Disarming the OPEC 'oil weapon'; Energy audit firms: just starting up
| Boulder, Colo.
Jim Walsh waves a strange-looking wand at an electrical outlet in the model home of a new housing development. White smoke puffs from the glass tube and is sucked rapidly out of sight.
Mr. Walsh grimaces, shakes his Beatle-cut head of hair, and mutters, "Energy down the drain." As founder and president of Computerized Energy Audits Inc., he is one of a handful forging a new profession, that of home energy auditor. This morning, he and an assistant are testing the passive solar house design of an energy-conscious developer. As the result of his investigation, he will give her some suggestions on how to make her homes more energy effficient.
For $175 he will give your house a thorough energy checkup and prepare a list of the various steps you can take to cut down your energy bill, with an estimate of how cost effectively they will be.

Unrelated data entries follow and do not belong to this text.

(* ===== verification/Reapers.v ===== *)
(** * The worker's reapers

    [apps/worker/src/runtime/]: the idle sweep that stops unused processes
    ([idle-reaper.ts]), the sweep that brings the host in line with the control
    plane ([orphan-reaper.ts]), the retention sweep that enqueues archives
    ([release-reaper.ts]) and the one that settles workflow runs nothing can
    resume ([workflow-run-reconciler.ts]).  A runtime adapter is looked up by the
    kind a deployment records, which may throw. *)

From stdpp Require Import pretty.
From S2P Require Import Prelude Strings Schema Store Tables Sample Jobs Runtime Routing Sessions Schedules Deployments Sources EveVersion Worker Activation.

Open Scope eve_scope.
Open Scope string_scope.

Section Reapers.
Context `{Platform} `{WorkerHost}.

Definition runtime_log (projectId deploymentId line : string) : Work unit :=
  _row <- op "appendLog" (appendLog (mk_log_input projectId (Some deploymentId) "runtime" line)) ;;
  ret tt.

(** ** The idle sweep *)

Record idle_options : Type := mk_idle_options {
  io_idleTtlMs : option Z; io_schedulePrewarmMs : option Z; io_limit : option Z
}.

(** The [try] of the loop's body, and its [catch]. *)
Definition stop_idle (runtime : runtime_adapter) (deployment : Deployment.deployment_row)
    (instanceId : string) (now : time) (stopped : nat) : Work nat :=
  let did := Deployment.id deployment in
  let settle_as st to error line :=
    update_instance instanceId st (Some error) now ;;
    _moved <- transition did to sweepable ;;
    runtime_log (Deployment.projectId deployment) did line in
  try_catch
    (stopProcess runtime (Deployment.containerName deployment) ;;
     settle_as RuntimeStatus.stopped DeploymentStatus.stopped None
       ("Stopped idle Deployment " +:+ did
        +:+ " after its activation leases expired or were released.") ;;
     ret (S stopped))
    (fun e =>
       settle_as RuntimeStatus.failed DeploymentStatus.failed (Some (error_text e))
         ("Failed to stop idle Deployment " +:+ did +:+ ": " +:+ error_text e) ;;
       ret stopped).

(** [await store.updateRuntimeInstance(instance.id, { status: "ready" }, now); continue;] *)
Definition revive (instanceId : string) (now : time) (stopped : nat) : Work nat :=
  update_instance instanceId RuntimeStatus.ready None now ;;
  ret stopped.

Definition reap_idle (runtimeForKind : string -> result runtime_adapter) (now : time) (stopped : nat)
    (instance : RuntimeInstance.runtime_instance_row) : Work nat :=
  let id := RuntimeInstance.id instance in
  found <- op "getDeployment" (getDeployment (RuntimeInstance.deploymentId instance)) ;;
  match found with
  | None =>
      update_instance id RuntimeStatus.failed (Some (Some "Deployment no longer exists.")) now ;;
      ret stopped
  | Some deployment =>
      leased <- op "hasActiveActivationLeases"
        (hasActiveActivationLeases (Deployment.id deployment) (Some now)) ;;
      if leased : bool then revive id now stopped
      else
        observed <- op "hasRunningSessionsObservedBy" (hasRunningSessionsObservedBy id) ;;
        if observed : bool then revive id now stopped
        else
          runtime <- lift (runtimeForKind (Deployment.runtimeKind deployment)) ;;
          claimed <- op "getRuntimeInstance" (getRuntimeInstance id) ;;
          if match claimed with Some r => has_status RuntimeStatus.draining r | None => false end
          then stop_idle runtime deployment id now stopped
          else ret stopped
  end.

Definition reapIdleDeployments (runtimeForKind : string -> result runtime_adapter)
    (options : idle_options) : Work nat :=
  now <- date_now ;;
  instances <- op "claimIdleRuntimeInstances" (claimIdleRuntimeInstances
    (mk_idle_input now (default 300000%Z (io_idleTtlMs options))
       (Some (default 0%Z (io_schedulePrewarmMs options))) (default 25%Z (io_limit options)))) ;;
  fold_m (reap_idle runtimeForKind now) instances 0%nat.

(** ** The retention sweep *)

Record release_options : Type := mk_release_options {
  rel_policy : session_binding_idle_policy; rel_keepRecent : option Z; rel_limit : option Z;
  rel_now : option time
}.

(** [Math.max(least, Math.floor(configured))] of an integer. *)
Definition at_least (least configured : Z) : Z := Z.max least configured.

(** A stopped deployment that nothing protects any more. *)
Definition archivable (entry : deployment_retention) : bool :=
  negb (dr_protected entry)
  && bool_decide (Deployment.status (dr_deployment entry) = DeploymentStatus.stopped).

Definition enqueue_archive (projectId : string) (limit : Z) (enqueued : Z)
    (entry : deployment_retention) : Work Z :=
  if (limit <=? enqueued)%Z || negb (archivable entry) then ret enqueued
  else
    result <- op "enqueueDeploymentArchive"
      (enqueueDeploymentArchive projectId (Deployment.id (dr_deployment entry)) true) ;;
    ret (if result.2 : bool then (enqueued + 1)%Z else enqueued).

(** [listDeploymentsWithActiveWorkflowRuns], a query of the workflow world. *)
Definition workflow_runs : Type := string -> list work_event -> result (list string).

(** The body of the [for] over the projects; [true] ends it. *)
Fixpoint sweep_projects (runs : workflow_runs) (options : release_options) (keepRecent limit : Z)
    (projects : list Project.project_row) (enqueued : Z) : Work Z :=
  match projects with
  | [] => ret enqueued
  | project :: projects =>
      if bool_decide (Project.deletionStatus project = Some DeletionStatus.deleting)
      then sweep_projects runs options keepRecent limit projects enqueued
      else
        active <- hosted (ListWorkflowRuns (Some (Project.id project))) (runs (Project.id project)) ;;
        retention <- op "getDeploymentRetention"
          (getDeploymentRetention (Project.id project) (Some (Z.to_nat keepRecent))
             (mk_retention_options (rel_now options) (rel_policy options) (Some active))) ;;
        enqueued <- fold_m (enqueue_archive (Project.id project) limit) retention enqueued ;;
        if (limit <=? enqueued)%Z then ret enqueued
        else sweep_projects runs options keepRecent limit projects enqueued
  end.
(** The [try] up to a point, with the variables the clause would read there, and
    what follows. *)
Definition guarded {A} (job : job_view) (options : schedule_options) (startedAtMs : time)
    (vars : trigger_vars) (m : Work A) (k : A -> Work unit) : Work unit :=
  done <- attempt m ;;
  match done with
  | Ok a => k a
  | Err e =>
      ended <- trigger_failed job options startedAtMs vars e ;;
      finish_trigger (tv_lease vars) ended
  end.

(** ** Validation and claim *)

(** A duplicate job is ignored; otherwise the run is claimed with what it runs. *)
Inductive trigger_claim :=
  | Duplicate
  | Claimed (schedule : ProjectSchedule.project_schedule_row) (deployment : Deployment.deployment_row)
      (release : Release.release_row) (run : schedule_run).

(** Another job has the run, or it may not be activated. *)
Definition unclaimed_run (job : job_view) (run : schedule_run) : Work unit :=
  current <- op "getScheduleRun" (getScheduleRun (ScheduleRun.id run)) ;;
  match current with
  | Some current =>
      if negb (run_has RunStatus.queued current) then
        job_log (JobView.projectId job) (Some (ScheduleRun.deploymentId current)) "runtime"
          ("Duplicate ScheduleRun job ignored for " +:+ ScheduleRun.id current +:+ " in "
           +:+ run_status_text (ScheduleRun.status current) +:+ ".")
      else throw (Error "ScheduleRun is not eligible for activation.")
  | None => throw (Error "ScheduleRun is not eligible for activation.")
  end.
(** What is above a path is it, or is above the directory it is in. *)
Lemma above_dirname directory path :
  below directory path -> above directory (dirname path).
Proof.
  intros Hbelow. destruct (last_segment path) as (d & b & Hpath & Hb & ->); [by eapply below_slash|].
  destruct Hbelow as [rest Hrest]. rewrite Hpath in Hrest. destruct (includes slash rest) eqn:Hslash.
  - destruct (last_segment rest Hslash) as (r1 & r2 & -> & Hr2 & _). right. exists r1.
    replace (directory +:+ String slash (r1 +:+ String slash r2)) with ((directory +:+ String slash r1) +:+ String slash r2) in Hrest
      by apply string_app_assoc. by apply segment_unique in Hrest as [-> _].
  - left. by apply segment_unique in Hrest as [-> _].
Qed.

Lemma below_dirname path : includes slash path = true -> below (dirname path) path.
Proof. intros (d & b & -> & _ & ->)%last_segment. by exists b. Qed.

Lemma below_trans a b c : below a b -> below b c -> below a c.
Proof. intros [r1 ->] [r2 ->]. exists (r1 +:+ String slash r2). apply string_app_assoc. Qed.

Lemma below_shorter a b : below a b -> (String.length a < String.length b)%nat.
Proof. intros [r ->]. rewrite string_length_app. simpl. lia. Qed.

Lemma below_either a b path : below a path -> below b path -> a = b \/ below a b \/ below b a.
Proof.
  intros [x ->] [y Heq]. revert b Heq. induction a as [|c a IH]; intros [|c' b] Heq.
  - by left.
  - injection Heq as <- _. right. left. by exists b.
  - injection Heq as -> _. right. right. by exists a.
  - injection Heq as <- Heq. destruct (IH b Heq) as [->|[[r ->]|[r ->]]]; [by left|right; left|right; right]; by exists r.
Qed.

(** The nearest managed directory between the root and a path, or the path. *)
Definition cleanup_spec (root resolved target : string) : Prop :=
  below root target /\ above target resolved /\
  (managed_name target = true /\ (forall p, below target p -> above p resolved -> managed_name p = false) \/
   target = resolved /\ forall p, below root p -> above p resolved -> managed_name p = false).

Lemma cleanup_cursor_spec fuel root resolved cursor :
  below root resolved -> above root cursor -> above cursor resolved -> (String.length cursor < fuel)%nat ->
  (forall p, below cursor p -> above p resolved -> managed_name p = false) ->
  cleanup_spec root resolved (cleanup_cursor fuel root resolved cursor).
Proof.
  intros Hroot. revert cursor. induction fuel as [|fuel IH]; intros cursor Habove Hcursor Hfuel Hno; [lia|].
  cbn [cleanup_cursor]. case_bool_decide as Hend.
  { subst cursor. split; [done|]. split; [by left|]. right. auto. }
  destruct Habove as [Heq|Hbelow]; [congruence|]. fold (managed_name cursor). cbv zeta.
  destruct (managed_name cursor) eqn:Hname; [split; [done|]; split; [done|]; left; auto|].
  pose proof (below_slash _ _ Hbelow) as Hslash. pose proof (below_dirname _ Hslash) as Hdir.
  pose proof (below_shorter _ _ Hdir) as Hshort.
  rewrite bool_decide_eq_false_2 by (intros Heq; rewrite Heq in Hshort; lia).
  apply IH; [by apply above_dirname| |lia|].
  - right. destruct Hcursor as [->|Hcursor]; [done|by eapply below_trans].
  - intros p Hp Hresolved. destruct (decide (p = cursor)) as [->|Hne]; [done|]. apply Hno; [|done].
    assert (Hdown : ~ above p cursor).
    { intros [->|Hup%above_dirname]; [done|]. apply below_shorter in Hp.
      destruct Hup as [->|Hup%below_shorter]; lia. }
    destruct Hcursor as [->|Hcursor]; [done|]. destruct Hresolved as [->|Hresolved]; [done|].
    destruct (below_either _ _ _ Hresolved Hcursor) as [->|[Hup|Hdone]]; [done| |done].
    destruct Hdown. by right.
Qed.
End Paths.

Section CleanupRuns.
Context `{Platform} `{WorkerHost} `{LaunchHost} `{JobHost}.

Definition removal_of (e : work_event) : option string :=
  match e with Host (RemoveFiles path _) => Some path | _ => None end.

Lemma prefix_below root path : String.prefix (root +:+ "/") path = true <-> below root path.
Proof.
  split.
  - intros Hp. destruct (strip_prefix (root +:+ "/") path) as [rest|] eqn:Hs; [|unfold strip_prefix in Hs; by rewrite Hp in Hs].
    apply strip_prefix_ok in Hs as ->. exists rest. by rewrite string_app_assoc.
  - intros [rest ->]. change (String slash rest) with ("/" +:+ rest)%string.
    rewrite <- string_app_assoc. apply prefix_app.
Qed.

Lemma cleanup_target_spec root sourcePath :
  match cleanup_target root sourcePath with
  | Some target => cleanup_spec root (resolve_path sourcePath) target
  | None => ~ below root (resolve_path sourcePath)
  end.
Proof.
  unfold cleanup_target. case_bool_decide as Heq; cbn [orb].
  { rewrite Heq. intros Hb%below_shorter. lia. }
  destruct (String.prefix (root +:+ "/") (resolve_path sourcePath)) eqn:Hp; cbn [negb].
  - apply prefix_below in Hp. apply cleanup_cursor_spec; [done|by right|by left|lia|].
    intros p Hb [->|Hb']; [by apply below_shorter in Hb; lia|].
    apply below_shorter in Hb, Hb'. lia.
  - intros Hb%prefix_below. congruence.
Qed.

Abbreviation marks := (marks_by removal_of).

(** The loop over the paths that expired. *)
Lemma ends_cleanup root paths removed K w :
  marks K = removed ->
  ends any K w (fold_m (fun n sourcePath => match cleanup_target root sourcePath with
                                            | None => ret n
                                            | Some target => rm target ;; ret (n + 1)%Z
                                            end) paths (Z.of_nat (length removed)))
    (fun r K _ => match r with
       | Ok n => marks K = removed ++ omap (cleanup_target root) paths /\
                 n = Z.of_nat (length (removed ++ omap (cleanup_target root) paths))
       | Err _ => marks K `prefix_of` removed ++ omap (cleanup_target root) paths
       end).
Proof.
  revert removed K w. induction paths as [|path paths IH]; intros removed K w HK.
  { apply ends_ret. by rewrite app_nil_r. }
  cbn [fold_m omap list_omap]. apply ends_bind. destruct (cleanup_target root path) as [target|]; [|by apply ends_ret, IH].
  apply ends_bind, (ends_call removal_of). intros [u|e] K2 w2 HK2 _; cbn in HK2; rewrite HK in HK2.
  - apply ends_ret. replace (Z.of_nat (length removed) + 1)%Z with (Z.of_nat (length (removed ++ [target])))
      by (rewrite length_app; simpl; lia).
    eapply ends_weaken; [|by apply IH]. intros r3 K3 w3. by rewrite <- (app_assoc removed).
  - rewrite HK2. exists (omap (cleanup_target root) paths). by rewrite <- app_assoc.
Qed.

(** What a cleanup does once the store has answered it. *)
Lemma cleanup_run_from dataDir now w r w' :
  cleanupExpiredSourcePreflights dataDir now w = (r, w') ->
  let root := resolve_path dataDir in
  let s := others (w_log w) (w_store w) in
  exists x s' es, expireSourcePreflights now (Some (N.to_nat 25)) s = (x, s') /\
    w_log w' = w_log w ++ Stored (StoreCall "expireSourcePreflights") (st_db s) (st_db s') :: es /\
    match x, r with
    | Err e, _ => r = Err e /\ es = []
    | Ok paths, Ok n => marks es = omap (cleanup_target root) paths /\
        n = Z.of_nat (length (omap (cleanup_target root) paths))
    | Ok paths, Err _ => marks es `prefix_of` omap (cleanup_target root) paths
    end.
Proof.
  intros Hrun root s. unfold cleanupExpiredSourcePreflights in Hrun. fold root in Hrun.
  apply bind_run in Hrun as [(e & Hs & ->)|(paths & w1 & Hs & Hrun)];
    apply stored_run in Hs as (s' & Hexpire & <- & Hlog); fold s in Hexpire, Hlog.
  - exists (Err e), (w_store w'), []. by split.
  - destruct (ends_run _ _ _ _ _ _ _ (ends_cleanup root paths [] [] w1 eq_refl) Hrun) as (K & (es & Hes & -> & _) & Hq).
    exists (Ok paths), (w_store w1), es. split; [done|].
    split; [by rewrite Hes, Hlog, <- app_assoc|]. by destruct r.
Qed.

Lemma targets_below root paths : Forall (below root) (omap (cleanup_target root) paths).
Proof.
  apply Forall_forall. intros target (path & _ & Ht)%list_elem_of_omap.
  pose proof (cleanup_target_spec root path) as Hspec. rewrite Ht in Hspec. apply Hspec.
Qed.
(** [ProcessJobOptions] and the environment, as far as this handler reads them:
    [bo_adapter] is [options.runtime ?? createRuntimeAdapterFromEnv()],
    [bo_worldUrl] the resolved URL of the workflow world. *)
Record build_options : Type := mk_build_options {
  bo_isProduction : bool;
  bo_worldUrl : option string;
  bo_worldClusterIdentity : option string;
  bo_dispatcherTtl : option string;
  bo_adapter : result runtime_adapter;
  bo_dataDir : string;
  bo_allocateHostPort : option (list work_event -> result Z);
  bo_waitForDeployment : option wait_for_health;
  bo_healthTimeoutMs : Z;
  bo_listGatewayModels : string -> string -> list work_event -> model_listing;
  bo_agentBaseDomains : option string;
  bo_gatewayInternalUrl : option string;
  bo_gatewayServiceToken : option string
}.

(** What the job asks of the host beyond the runtime jobs: the identity of the world's cluster; the
    registration of the dispatcher; a build; the variables of a build; the port a
    started process has inside; the status of a POST to the gateway. *)
Class BuildHost := {
  resolveWorldClusterIdentity : list work_event -> result string;
  dispatcher_row : list work_event -> result (option dispatcher_registration);
  build_release : string -> build_input -> list work_event -> result release_build;
  compose_build_variables : string -> list work_event -> result (gmap string string);
  internal_port : string -> process_start -> list work_event -> Z;
  post_invalidate : string -> string -> string -> list work_event -> result Z
}.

For a bit extra, he will come back and retest your house after you have insulated, caulked, or taken whatever energy-saving steps were advised, to ensure that they have been done correctly.
In the last five or six years, large companies have been able to get professional advice on how to reduce their energy bills, but the homeowner and small-business man have been left out in the cold. According to sources at Princeton University in New Jersey and the Lawrence Berkeley Laboratory in California, leaders in this area of energy research, there are only a couple of dozen companies around the country that do instrumented home energy audits of the sort that Mr. Walsh performs. For the last year or so, utilities have been required to give their customers energy audits for $15, but experts in the field give them generally low marks for the quality of their efforts.
The potential energy savings for the nation and dollar savings for the homeowner from sophisticated energy audits and follow-up conservation measures appear to be substantial. Dr. Gautum Dutt, head of Princeton University's House Doctor Program, estimates that this could save fully half of the nation's energy consumption for home space and water heating. This is roughly equivalent to a saving of 1.5 million barrels of oil a day. "Even on well-insulated houses we find reductions of 25 percent are possible," explains Dr. Dutt.
"On average the conservation measures we suggest have a two-year payback," Mr. Walsh estimates. Often the suggestions he makes vary substantially from those given by utility company auditors, he says. That is not surprising, given the difference in basic approach.
most utilities rely on a visual inspection of the home that takes one to two hours. This is combined with records of a household's energy consumption and run through a computer to give the paybacks for a laundry list of 15-odd energy conservation measures. "They sacrifice accuracy by taking shortcuts, by making assumptions rather than taking measurements," observes Bruce Dickinson of Lawrence Berkeley Laboratory. Dr. Dutt says that purely visual inspections of this sort can overlook the sources of fully 60 percent of a home's unnecessary energy loss.
In contrast, Mr. Walsh shows up in his aging truck with a device called a door fan. This is a powerful fan mounted on plywood which fits into the front doorway. When cranked up to full speed, it fills the house with a wind-tunnel howl. The fan is used to put the house under both positive and negative pressure. This has two uses:
Measuring the pressure created by running the fan at different speeds, Mr. Walsh gets a general idea of how tight a house is. Then, keeping the house pressurized, he tracks down specific sources of energy loss from air leakage, or infiltration, using a smokestick. It is quite an education to se the smoke sucked avidly into electrical outlets, lamp fixtures, around masonry walls, and through the cracks in sliding glass windows.
The audit also includes an analysis of furnace efficiency. "We've found that many furnaces are running at 40 to 50 percent efficiency, rather than at the 65 percent which they should be," mr. Walsh reports.
Combined with a determination of the insulation in a house, these measurements are fed through a desktop computer. Based on this, the computer determines the most cost-effective combination of energy saving steps.
"This sort of optimization is one of the most critical aspects of an audit," says Lawrence Berkeley's Dr. Dickinson. Sometimes laundry lists of conservation measures with individual paybacks can be misleading, the experts point out. For instance, caulking and weatherstripping windows can reduce the savings from storm windows. And increasing the efficiency of a furnace decreases the payback of adding attic insulation.
At Princeton and Lawrence Berkeley a number of new instruments are being developed to increase the accuracy and sophistication of audits such as this. However, the researches involved have been disappointed at the slowness with which their techniques have been put to use. "there are a handful of people who are using limited versions of our House Doctoring Program but no one is doing it all," says Dr. Dutt. As far as he and Dr. Dickinson know, no utilities are using these methods.